(** The rounded quotient is a property of the ratio. *)
Lemma rne_ratio (A B A' B' : Z) :
  0 < B -> 0 < B' -> A * B' = A' * B -> rne A B = rne A' B'.
Proof.
  intros HB HB' Heq. unfold rne.
  pose proof (Z.div_mod A B ltac:(lia)) as Hd.
  pose proof (Z.div_mod A' B' ltac:(lia)) as Hd'.
  pose proof (Z.mod_pos_bound A B HB) as Hr.
  pose proof (Z.mod_pos_bound A' B' HB') as Hr'.
  set (q := A / B) in *. set (q' := A' / B') in *.
  set (rem := A mod B) in *. set (rem' := A' mod B') in *.
  clearbody q q' rem rem'.
  assert (Hqq : q = q').
  { assert (B * B' * (q - q') = rem' * B - rem * B') by nia.
    assert (- (B * B') < B * B' * (q - q') < B * B') by nia.
    nia. }
  subst q'.
  assert (Hrr : rem * B' = rem' * B) by nia.
  assert (Hc : (2 * rem ?= B) = (2 * rem' ?= B')).
  { destruct (Z.compare_spec (2 * rem) B), (Z.compare_spec (2 * rem') B');
      try reflexivity; exfalso; nia. }
  rewrite Hc. reflexivity.
Qed.

Section Quotients.
Variables prec emax : Z.
Hypothesis prec_pos : 0 < prec.

Lemma binary_round_aux_finish (s : bool) (m e : Z) (lc : location) :
  binary_round_aux prec emax s m e lc
  = round_finish prec emax s
      (round_nearest_even (shr_m (fst (shr_fexp prec emax m e lc)))
         (loc_of_shr_record (fst (shr_fexp prec emax m e lc))))
      (snd (shr_fexp prec emax m e lc)).
Proof.
  unfold binary_round_aux, round_finish.
  destruct (shr_fexp prec emax m e lc) as [mrs' e']. reflexivity.
Qed.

What to produce ->
In the listing above, take the line containing "unfold binary_round_aux, round_finish." as the start and write out every line through the last one exactly, with nothing added.

Result for this exercise ->
  unfold binary_round_aux, round_finish.
  destruct (shr_fexp prec emax m e lc) as [mrs' e']. reflexivity.
Qed.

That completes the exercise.